(** ** Unsigned machine integers *)

Definition u8_max : Z := 255.
Definition u32_max : Z := 2 ^ 32 - 1.
Definition u64_max : Z := 2 ^ 64 - 1.
(** [u64::saturating_add] and [u64::saturating_sub] *)
Definition saturating_add (a b : Z) : Z := Z.min (a + b) u64_max.
Definition saturating_sub (a b : Z) : Z := Z.max 0 (a - b).

Definition is_u8 (z : Z) : Prop := 0 <= z < 2 ^ 8.
Definition is_u16 (z : Z) : Prop := 0 <= z < 2 ^ 16.
Definition is_u32 (z : Z) : Prop := 0 <= z < 2 ^ 32.
Definition is_u64 (z : Z) : Prop := 0 <= z < 2 ^ 64.

(** [as uN] on a value of a wider type *)
Definition wrap (n : Z) (z : Z) : Z := z mod 2 ^ n.

(** A two's-complement reading of an n-bit value ([cast_signed]). *)
Definition to_signed (n : Z) (z : Z) : Z :=
  if z <? 2 ^ (n - 1) then z else z - 2 ^ n.

Lemma to_signed_wrap n v :
  0 < n -> - 2 ^ (n - 1) <= v < 2 ^ (n - 1) -> to_signed n (wrap n v) = v.
Proof.
  intros Hn Hv. unfold to_signed, wrap.
  assert (2 ^ n = 2 * 2 ^ (n - 1)) as Hp.
  { rewrite <-Z.pow_succ_r by lia. f_equal; lia. }
  destruct (decide (0 <= v)) as [H0|H0].
  - rewrite Z.mod_small by lia. destruct (Z.ltb_spec v (2 ^ (n - 1))); lia.
  - replace (v mod 2 ^ n) with (v + 2 ^ n).
    + destruct (Z.ltb_spec (v + 2 ^ n) (2 ^ (n - 1))); lia.
    + apply Z.mod_unique with (-1); lia.
Qed.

************

- **Task**
Work out how many lines of the entries hold the word "with", and write only that figure.

- **Output of the exercise**
2